# [Your objective]
Return every line from the one with "destruct (whisper_post _" through the one with "- destruct (jget", inclusive, exactly as it appears below.
[Data to examine — start]
(** C8 as stated fails when the error of the store is absorbed before it
    reaches the guard: the client has used its one request of the window;
    the read of its block state fails (the first command of the check
    raises) and is taken as not blocked; the counter then exceeds the maximum
    and the request is rejected. *)
Lemma transient_error_still_rejects :
  outcome (Upstash.exists_
             (RedisService.block_key
                (RateLimitGuard.getClientIdentifier (request_from "10.0.0.7")))
             (world_at 10
                {[ RedisService.rate_key "ip:10.0.0.7" := (RInt 1, Some 300) ]}
                [true]))
  = Throw (GenericError "fetch failed")
  /\ outcome (RateLimitGuard.canActivate (guard 1 300 900)
                (request_from "10.0.0.7")
                (world_at 10
                   {[ RedisService.rate_key "ip:10.0.0.7" := (RInt 1, Some 300) ]}
                   [true]))
     = too_many 900.
Proof. split; vm_compute; reflexivity. Qed.


(* ================================================================== *)
(** * The entry points without a credential *)
(* ================================================================== *)

Section NoCredential.
Context (JSON_parse : string -> option jsval)
        (replacePlaceholders : string -> option (list Memory.t) -> string)
        (generateSessionId : World -> string)
        (mockFile : option string)
        (durationText : string).

(** C4.  While the service has no client (no credential was configured),
    the buffered entry point returns the guidance message with
    [completed = true], the streaming entry point emits the guidance as a
    content event and then as the complete event, and the world is left as
    it was: no completion request is issued, no tool runs. *)
Theorem no_credential_guidance (this : AgentService.t)
  (request : AgentRequest.t) (w : World) :
  AgentService.openai this = None ->
  (exists sessionId,
      AgentService.processRequest JSON_parse replacePlaceholders
        generateSessionId this request w
      = Run []
          (Ok (AgentService.Fresh
                 {| AgentResponse.message := AgentService.GUIDANCE;
                    AgentResponse.conversationHistory :=
                      default [] (AgentRequest.conversationHistory request);
                    AgentResponse.sessionId := sessionId;
                    AgentResponse.toolCalls := None;
                    AgentResponse.completed := true |}))
          w)
  /\ AgentService.processRequestStream JSON_parse replacePlaceholders
       generateSessionId mockFile durationText this request w
     = Run [update k_content (VStr AgentService.GUIDANCE);
            update k_complete (VStr AgentService.GUIDANCE)]
         (Ok tt) w
  /\ completions
       (world (AgentService.processRequest JSON_parse replacePlaceholders
                 generateSessionId this request w)) = completions w
  /\ completions
       (world (AgentService.processRequestStream JSON_parse replacePlaceholders
                 generateSessionId mockFile durationText this request w))
     = completions w.
Proof.
  intros Hno.
  unfold AgentService.processRequest, AgentService.processRequestStream.
  rewrite Hno. unfold AgentService.session_of.
  destruct (opt_truthy (AgentRequest.sessionId request)); simpl;
    split_and!; eauto.
Qed.

End NoCredential.

(** The service of the examples without a client. *)
Lemma no_credential_guidance_witness :
  (exists sessionId,
      AgentService.processRequest Samples.JSON_parse Samples.replacePlaceholders
        Samples.generateSessionId (agent None ∅) (ask "Convert 100 USD to EUR")
        (world_at 0 ∅ [])
      = Run []
          (Ok (AgentService.Fresh
                 {| AgentResponse.message := AgentService.GUIDANCE;
                    AgentResponse.conversationHistory :=
                      default []
                        (AgentRequest.conversationHistory
                           (ask "Convert 100 USD to EUR"));
                    AgentResponse.sessionId := sessionId;
                    AgentResponse.toolCalls := None;
                    AgentResponse.completed := true |}))
          (world_at 0 ∅ []))
  /\ AgentService.processRequestStream Samples.JSON_parse
       Samples.replacePlaceholders Samples.generateSessionId None
       "a few seconds" (agent None ∅) (ask "Convert 100 USD to EUR")
       (world_at 0 ∅ [])
     = Run [update k_content (VStr AgentService.GUIDANCE);
            update k_complete (VStr AgentService.GUIDANCE)]
         (Ok tt) (world_at 0 ∅ [])
  /\ completions
       (world (AgentService.processRequest Samples.JSON_parse
                 Samples.replacePlaceholders Samples.generateSessionId
                 (agent None ∅) (ask "Convert 100 USD to EUR")
                 (world_at 0 ∅ []))) = completions (world_at 0 ∅ [])
  /\ completions
       (world (AgentService.processRequestStream Samples.JSON_parse
                 Samples.replacePlaceholders Samples.generateSessionId None
                 "a few seconds" (agent None ∅) (ask "Convert 100 USD to EUR")
                 (world_at 0 ∅ [])))
     = completions (world_at 0 ∅ []).
Proof.
  apply (no_credential_guidance Samples.JSON_parse Samples.replacePlaceholders
           Samples.generateSessionId None "a few seconds" (agent None ∅)
           (ask "Convert 100 USD to EUR") (world_at 0 ∅ [])).
  reflexivity.
Defined.
(** X5: when a 200 NLLB response is a dict with a [predictions] key, the
    translation depends only on that value; an empty [predictions] list
    gives ["Error: list index out of range"]. *)
Theorem nllb_predictions_first (nllb_post : string -> string -> string -> http_outcome)
  (py_str : jvalue -> string) (text source_lang target_lang txt : string)
  (kv : list (string * jvalue))
  (Hpost : nllb_post text source_lang target_lang = HttpResp 200 (inr (JObj kv)) txt)
  (Hp : has_key kv "predictions" = true) :
  (forall kv', has_key kv' "predictions" = true ->
   jget kv' "predictions" JNull = jget kv "predictions" JNull ->
   extract_translation py_str (JObj kv') = extract_translation py_str (JObj kv)) /\
  (jget kv "predictions" JNull = JArr [] ->
   translate_text nllb_post py_str text source_lang target_lang
   = JStr "Error: list index out of range").
Proof.
  split.
  - intros kv' Hp' Hj. unfold extract_translation. cbn [py_in ebind]. rewrite Hp, Hp'.
    unfold getitem. rewrite Hp, Hp', Hj. reflexivity.
  - intros Hj. unfold translate_text. rewrite Hpost. cbn [Z.eqb ebind].
    unfold extract_translation. cbn [py_in ebind]. rewrite Hp.
    unfold getitem. rewrite Hp, Hj. reflexivity.
Qed.

Lemma nllb_predictions_first_witness :
  translate_text UiSamples.nllb_empty_predictions UiSamples.py_str_blank "Hello" "english" "german"
  = JStr "Error: list index out of range".
Proof.
  apply (proj2 (nllb_predictions_first UiSamples.nllb_empty_predictions UiSamples.py_str_blank
                  "Hello" "english" "german" "" [("predictions", JArr [])] eq_refl eq_refl)).
  reflexivity.
Defined.

(** X6: the language [transcribe_audio] reports is one of the eight supported
    names or [Unknown], whatever the Whisper endpoint answers. *)
Theorem transcribe_audio_language (whisper_post : string -> option string -> http_outcome)
  (audio_path : string) (auto_detect : bool) (expected_language : string) :
  In (fst (transcribe_audio whisper_post audio_path auto_detect expected_language)) Lang.languages
  \/ fst (transcribe_audio whisper_post audio_path auto_detect expected_language) = "Unknown".
Proof.
  unfold transcribe_audio.
  destruct (whisper_post _ _) as [code body text|e]; [|right; reflexivity].
  destruct (Z.eqb code 200); [|right; reflexivity].
  destruct body as [e|[| | | | |kv]]; try (right; reflexivity).
  unfold normalize_detected.
  destruct (negb (truthy _)).
  - left. simpl. tauto.
  - destruct (jget kv "language" (JStr "Unknown")); try (right; reflexivity).
    destruct (UiFacts2.normalize_range s) as [E|E]; [right|left]; exact E.
Qed.
(** From a row with room left and at least one problem still to place,
    the loop on entries ends with no open row, and the rows it has closed
    all have [columns] entries and hold, in order, the entries of the
    open row, the remaining problems, and padding shorter than a row. *)
Lemma pack_fold (Hcolumns : 1 <= columns) (xs : list Problem) :
  forall i row rows,
    i + len xs = num_problems -> len row < columns -> xs <> [] ->
    exists new k,
      fold_left (pack_step columns num_problems) (enumerate_from i xs)
        (row, rows) = ([], (rows ++ new)%list)
      /\ Forall (fun r => len r = columns) new
      /\ (Z.of_nat k < columns)
      /\ concat new =
         (row ++ map Some (enumerate_from i xs) ++ repeat None k)%list.
Proof.
  induction xs as [| x rest IH]; intros i row rows Hn Hrow Hne;
    [contradiction |].
  pose proof (len_nonneg row) as Hrow0.
  pose proof (len_nonneg rest) as Hrest0.
  rewrite len_cons in Hn.
  cbn [enumerate_from fold_left]. unfold pack_step at 2. cbv zeta.
  cbn [fst snd].
  set (row1 := (row ++ [Some (i, x)])%list).
  assert (Hrow1 : len row1 = len row + 1)
    by (unfold row1; rewrite len_app, len_cons, len_nil; lia).
  destruct rest as [| y rest'].
  - (* the last problem closes the row *)
    replace (i =? num_problems - 1) with true
      by (symmetry; apply Z.eqb_eq; rewrite len_nil in Hn; lia).
    rewrite orb_true_r. cbn [enumerate_from fold_left map].
    exists [(row1 ++ repeat None (Z.to_nat (columns - len row1)))%list],
           (Z.to_nat (columns - len row1)).
    split; [reflexivity |]. split; [| split].
    + constructor; [| constructor]. rewrite len_app, len_repeat. lia.
    + lia.
    + cbn [concat]. rewrite app_nil_r. unfold row1.
      rewrite <- app_assoc. reflexivity.
  - replace (i =? num_problems - 1) with false
      by (symmetry; apply Z.eqb_neq; rewrite len_cons in Hn;
          pose proof (len_nonneg rest'); lia).
    rewrite orb_false_r.
    destruct (Z.eqb_spec (len row1) columns) as [Hfull | Hroom].
    + (* a full row is closed and a new one opened *)
      replace (Z.to_nat (columns - len row1)) with 0%nat by lia.
      cbn [repeat]. rewrite app_nil_r.
      destruct (IH (i + 1) [] (rows ++ [row1])%list) as (new & k & Hf & Hall & Hk & Hcat).
      * lia.
      * rewrite len_nil. lia.
      * discriminate.
      * exists (row1 :: new), k. rewrite Hf, <- app_assoc.
        split; [reflexivity |]. split; [| split].
        -- constructor; assumption.
        -- assumption.
        -- cbn [concat]. rewrite Hcat. unfold row1.
           rewrite <- app_assoc. reflexivity.
    + (* the row stays open *)
      destruct (IH (i + 1) row1 rows) as (new & k & Hf & Hall & Hk & Hcat).
      * lia.
      * lia.
      * discriminate.
      * exists new, k. rewrite Hf.
        split; [reflexivity |]. split; [assumption |].
        split; [assumption |].
        rewrite Hcat. unfold row1. rewrite <- app_assoc. reflexivity.
Qed.

End Grid.

Lemma fill_problems_latex (show_answers : bool) (columns : Z)
    (problems : list Problem) (head : string) :
  latex (fill_problems show_answers columns problems head) =
  head ++ render_rows (table_rows show_answers columns problems).
Proof.
  unfold fill_problems, table_rows, pack.
  apply (fold_in_step show_answers columns (len problems) head).
  split; cbn; [reflexivity | now rewrite append_nil_r].
Qed.

Lemma pack_structure (columns : Z) (problems : list Problem) :
  1 <= columns ->
  exists k,
    Forall (fun r => len r = columns) (pack columns problems)
    /\ Z.of_nat k < columns
    /\ concat (pack columns problems) =
       (map Some (enumerate problems) ++ repeat None k)%list.
Proof.
  intros Hc. unfold pack, enumerate.
  destruct problems as [| p rest] eqn:E.
  - exists 0%nat. cbn. split; [constructor | split; [lia | reflexivity]].
  - rewrite <- E.
    destruct (pack_fold columns (len problems) Hc problems 0 [] [])
      as (new & k & Hf & Hall & Hk & Hcat).
    + lia.
    + rewrite len_nil. lia.
    + rewrite E. discriminate.
    + exists k. rewrite Hf. cbn [snd app].
      split; [assumption |]. split; [assumption |]. exact Hcat.
Qed.

Lemma len_concat_uniform {A : Type} (c : Z) (rows : list (list A)) :
  Forall (fun r => len r = c) rows -> len (concat rows) = len rows * c.
Proof.
  induction 1 as [| r rows Hr _ IH]; [reflexivity |].
  cbn [concat]. rewrite len_app, len_cons, Hr, IH. lia.
Qed.

Lemma len_enumerate_from {A : Type} (xs : list A) :
  forall i, len (enumerate_from i xs) = len xs.
Proof.
  induction xs as [| x xs IH]; intros i; [reflexivity |].
  cbn [enumerate_from]. now rewrite !len_cons, IH.
Qed.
[Data to examine — finish]
# [Answer section]
  destruct (whisper_post _ _) as [code body text|e]; [|right; reflexivity].
  destruct (Z.eqb code 200); [|right; reflexivity].
  destruct body as [e|[| | | | |kv]]; try (right; reflexivity).
  unfold normalize_detected.
  destruct (negb (truthy _)).
  - left. simpl. tauto.
  - destruct (jget kv "language" (JStr "Unknown")); try (right; reflexivity).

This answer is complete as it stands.